В традиционной кулыуре к земле всегда относились с особым почтением, соблюдая все предписанные запреты и правила поведения с нею, ибо земля считалась не только чистой и очищающей, но и святой, поэтому её нельзя было осквернять. По поверьям, «земля от Воздвиженья до Благовещенья спит, и тревожить ее нельзя. Нарушение запретов даже одним человеком грозило бедой всей крестьянской общине: засухой, неурожаем и, следовательно, голодом и многочисленными смертями» [8, с. 163]. Как отмечал академик Д. С. Лихачёв, «к земле крестьяне <.. .> относились как к святыне. Перед началом земледельческих работ просили у земли прощения за то, что “вспарывали ее грудушку” сохою. У земли просили прощения за все свои проступки против нравственности» [5, с. 317]. И действительно, земля воспринималась как живое существо, кормилица-поилица, к которой следует относиться трепетно и бережно, ведь именно от неё зависит жизнь всех живущих и обитающих, и она может мстить за причинённые обиды засухами, ураганами, бездождьем или пагубными разливами рек. Однако говорить о языческом отношении к природе в восточнославянской традиции является научно некорректным, ибо тысячелетняя история существования православного христианства наложила отпечаток на мировоззрение и миросозерцание людей.

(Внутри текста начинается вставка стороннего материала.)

Definition measured_send_cost_us (p : PathState) : Z :=
  let rtt_us := Z.max (default 500000 (Rtt.smoothed (path_rtt p))) 1 in
  let window := Z.max (congestion_window (path_congestion p)) 1 in
  let queued := sat_mul128 rtt_us (Z.min (bytes_in_flight (path_congestion p)) window) / window in
  let delivery_probability := Z.max (delivery_success_q16 p) 1 in
  let cost := sat_mul128 (sat_add128 rtt_us queued) (2 ^ 16) / delivery_probability in
  let conservative :=
    if path_clock p <? step_conservative_until_us p
    then sat_mul128 cost (step_cost_multiplier_q16 (estimator_config p)) / 2 ^ 16
    else cost in
  Z.min conservative U64_MAX.

(** *** Status messages *)
Definition pending_status (p : PathState) (now_us : Z)
    : option (CircuitKey * Z * PathStatusKind) :=
  '(sequence, status) ← pending_local_status p;
  if match status_retry_at_us p with Some deadline => now_us <? deadline | None => false end
  then None
  else key ← circuit_key p; Some (key, sequence, status).

Definition queue_status (p : PathState) (status : PathStatusKind) : res (Z * PathState) :=
  if bool_decide (circuit_key p = None) then Err Error.Invalid else
  if locally_abandoned p && negb (bool_decide (status = Abandon)) then Err Error.Invalid else
  sequence ← ok_or (match checked_add (local_status_sequence p) 1 with
                    | Some s => if s <? Z.shiftl 1 62 then Some s else None
                    | None => None
                    end) Error.PacketNumberExhausted;
  let p := p <| local_status_sequence := sequence |> in
  let p := if bool_decide (status = Abandon)
           then p <| locally_abandoned := true |> <| validated := false |> <| probing := false |>
                  <| pending_probe := None |> <| next_probe_at_us := None |>
           else p in
  Ok (sequence, p <| pending_local_status := Some (sequence, status) |>
                  <| status_retry_at_us := Some (path_clock p) |>).

Definition pending_is (p : PathState) (sequence : Z) : bool :=
  match pending_local_status p with Some (pending, _) => pending =? sequence | None => false end.

Definition status_sent (p : PathState) (sequence retry_at_us : Z) : PathState :=
  if pending_is p sequence then p <| status_retry_at_us := Some retry_at_us |> else p.

Definition acknowledge_status (p : PathState) (sequence : Z) : PathState :=
  if pending_is p sequence
  then p <| pending_local_status := None |> <| status_retry_at_us := None |> else p.

Definition receive_status (p : PathState) (sequence : Z) (status : PathStatusKind)
    : bool * PathState :=
  if (sequence <=? peer_status_sequence p) || peer_abandoned p then (false, p) else
  let p := p <| peer_status_sequence := sequence |> in
  (true, match status with
         | Available => p <| peer_standby := false |>
         | Standby => p <| peer_standby := true |>
         | Abandon => p <| peer_abandoned := true |> <| peer_standby := false |>
         end).

Definition local_abandon_complete (p : PathState) : bool :=
  locally_abandoned p && bool_decide (pending_local_status p = None).
Definition local_abandon_pending (p : PathState) : bool :=
  locally_abandoned p && negb (bool_decide (pending_local_status p = None)).

Definition circuit_status (p : PathState) : CircuitStatus :=
  if is_closed p then Closed
  else if suspended p then Suspended
  else if probing p then Probing
  else if peer_standby p then StandbyStatus
  else if validated p then Active
  else Opening.

(** *** Joining, validation and suspension *)
Definition set_circuit (p : PathState) (key : CircuitKey) (tid lid : Z) : PathState :=
  p <| circuit_key := Some key |> <| transaction_id := Some tid |>
    <| local_circuit_id := lid |> <| join_attempts := 1 |> <| validated := false |>.

Definition record_join_retry (p : PathState) : bool * PathState :=
  if join_attempts p >=? MAX_PATH_JOIN_ATTEMPTS then (false, p)
  else (true, p <| join_attempts ::= fun n => as_u8 (n + 1) |>).

Definition mark_validated (p : PathState) : PathState :=
  p <| validated := true |> <| probing := false |> <| suspended := false |>.

Definition mark_probing (p : PathState) : PathState :=
  p <| validated := false |> <| probing := true |> <| suspended := false |>
    <| pending_probe := None |>.

Definition mark_suspended (p : PathState) : PathState :=
  p <| validated := false |> <| probing := false |> <| suspended := true |>
    <| pending_probe := None |> <| next_probe_at_us := None |>.

Definition mark_unvalidated (p : PathState) : PathState := p <| validated := false |>.

Definition reset_recovery_for_resumption (p : PathState) : PathState :=
  upd_congestion CC.reset_for_resumption p
    <| pto_backoff := 0 |> <| last_pto_probe_at := None |> <| persistent_congestion_end := None |>.

(** *** Probes *)
Definition schedule_probe (p : PathState) (deadline_us : Z) : PathState :=
  p <| next_probe_at_us := Some deadline_us |>.

Definition can_respond_to_peer_probe (p : PathState) (token now_us interval_us : Z) : bool :=
  match last_peer_probe_response p with
  | None => true
  | Some (last_token, last_at) =>
      negb (last_token =? token) && (sat_sub now_us last_at >=? interval_us)
  end.

Definition record_peer_probe_response (p : PathState) (token now_us : Z) : PathState :=
  p <| last_peer_probe_response := Some (token, now_us) |>.

Definition assign_send_order (p : PathState) : res (Z * PathState) :=
  next ← ok_or (checked_add (next_send_order p) 1) Error.HistoryFull;
  Ok (next_send_order p, p <| next_send_order := next |>).

Definition begin_probe (p : PathState) (token now_us interval_us : Z) : PathState :=
  p <| pending_probe := Some (token, now_us) |>
    <| next_probe_at_us := Some (sat_add now_us interval_us) |>.

Definition complete_probe (p : PathState) (token now_us : Z) : option Z * PathState :=
  match pending_probe p with
  | None => (None, p)
  | Some (pending, sent_at_us) =>
      if negb (pending =? token) then (None, p) else
      let sample := sat_sub now_us sent_at_us in
      (Some sample,
       (update_rtt (p <| pending_probe := None |>) sample now_us)
         <| step_conservative_until_us := 0 |>)
  end.

Definition update_probe_submission_time (p : PathState) (token sent_at_us : Z) : PathState :=
  match pending_probe p with
  | Some (pending, _) =>
      if pending =? token then p <| pending_probe := Some (token, sent_at_us) |> else p
  | None => p
  end.
End PathOps.

(** ** Linked increases over all paths

    Index [path_id] of [paths]; the sums and products are [u128]. *)
Definition lia_eligible (p : PathState) : bool :=
  validated p && negb (suspended p) && negb (peer_standby p) && negb (peer_abandoned p)
  && negb (locally_abandoned p)
  && match Rtt.smoothed (path_rtt p) with Some r => 0 <? r | None => false end.

Definition window_of (p : PathState) : Z := congestion_window (path_congestion p).

(** One turn of the loop over the eligible paths: [(sum_x_t, max_x_t2)]. *)
Definition lia_step (total_window min_rtt : Z) (acc : Z * Z) (p : PathState) : Z * Z :=
  match Rtt.smoothed (path_rtt p) with
  | Some r =>
      if 0 <? r then
        let x := sat_mul128 (window_of p) (2 ^ 32) / total_window in
        let t := sat_mul128 min_rtt (2 ^ 32) / r in
        let x_t := sat_mul128 x t / 2 ^ 32 in
        let x_t2 := sat_mul128 x_t t / 2 ^ 32 in
        (sat_add128 acc.1 x_t, Z.max acc.2 x_t2)
      else acc
  | None => acc
  end.

Fixpoint min_list (l : list Z) : option Z :=
  match l with
  | [] => None
  | x :: l' => Some (match min_list l' with Some m => Z.min x m | None => x end)
  end.

Definition linked_congestion_increase_q32 (paths : list PathState) (path_id acked_bytes : Z) : Z :=
  let Q32 := 2 ^ 32 in
  if acked_bytes =? 0 then 0 else
  match get_ix paths path_id with
  | None => 0
  | Some target =>
      if negb (lia_eligible target) then 0 else
      let eligible := List.filter lia_eligible paths in
      let total_window := zsum window_of eligible in
      let mss := max_packet_size (path_congestion target) in
      if total_window =? 0 then 0 else
      if zlen paths =? 1 then
        match checked_mul acked_bytes mss ≫= fun product => checked_mul product (2 ^ 32) with
        | Some numerator => numerator / window_of target
        | None => sat_mul128 (sat_mul128 acked_bytes mss) Q32 / total_window
        end
      else
        let min_rtt := Z.max (default 1 (min_list (omap (fun p => Rtt.smoothed (path_rtt p))
                                                     eligible))) 1 in
        let '(sum_x_t, max_x_t2) := fold_left (lia_step total_window min_rtt) eligible (0, 0) in
        if sum_x_t =? 0 then 0 else
        let alpha := sat_mul128 (sat_mul128 max_x_t2 Q32) Q32
                     / Z.max (sat_mul128 sum_x_t sum_x_t) 1 in
        let window := Z.max (window_of target) 1 in
        let first := sat_mul128 (sat_mul128 alpha acked_bytes) mss / total_window in
        let second := sat_mul128 (sat_mul128 acked_bytes mss) Q32 / window in
        Z.min first second
  end.

(** [apply_ack_congestion_growth]: the increases are computed for all paths
    before any window changes. *)
Definition growth_increase (paths : list PathState) (growth : list Z) (path_id : nat) : Z :=
  let acked := default 0 (growth !! path_id) in
  match paths !! path_id with
  | Some p =>
      if negb (acked =? 0)
         && (slow_start_threshold (path_congestion p) <=? congestion_window (path_congestion p))
      then linked_congestion_increase_q32 paths (Z.of_nat path_id) acked else 0
  | None => 0
  end.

В частности, обращения к земле не носили характера обращения к некому «божеству», что действительно было бы проявлением некого реликта язычества, но именно выражением сочувствия к живому Божьему творению, без которого невозможна человеческая совесть. Молитвенные же обращения, связанные с трудом (о них речь пойдёт ниже), были исключительно христианскими.
Следует отметить, что бережное и внимательное, но никак не варварско-хищническое, отношение к природе воспитывалось прежде всего христианской моралью. Всё, что мы видим вокруг, — это дело рук Божьих, поэтому исключается разнузданное отношение к природе, грубое вторжение в её жизнь. Человек не считал себя «царём природы», призванным переделывать её на каких-то им самим придуманных основаниях. Подобная непомерная гордыня осуждалась всем христианским мировоззрением. «Высший незримый контроль над поведением каждого человека заставлял верующего следовать нравственному идеалу и один на один с природой» [3, с. 306]. Естественно, что трепетное и благоговейное отношение к земле и природе в целом сказывалось на мировоззрении и мироотношении крестьян. Н. О. Лосский отмечал, что «близость крестьянина к природе и разнообразие труда вырабатывает многостороннюю личность и органическую цельность жизни» [6, с. 131]. Однако такое «экологически бережное» мироотношение и миросозерцание, главным постулатом которого являлась любовь к своей родной и святой Матери сырой-земле, земле Божией, оставалось только у тех, кто обрабатывал её в поте лица, работал на ней, жил с нею. Кто мог по закату, птицам, облакам, растениям,
по изменившемуся поведению домашних животных предсказать будущую погоду, сроки посадки растений, будет ли зима холодной или тёплой и т.д. И такое мышление терялось у тех, кто переставал жить, непосредственно работая на земле, хотя и происходил из крестьянской среды.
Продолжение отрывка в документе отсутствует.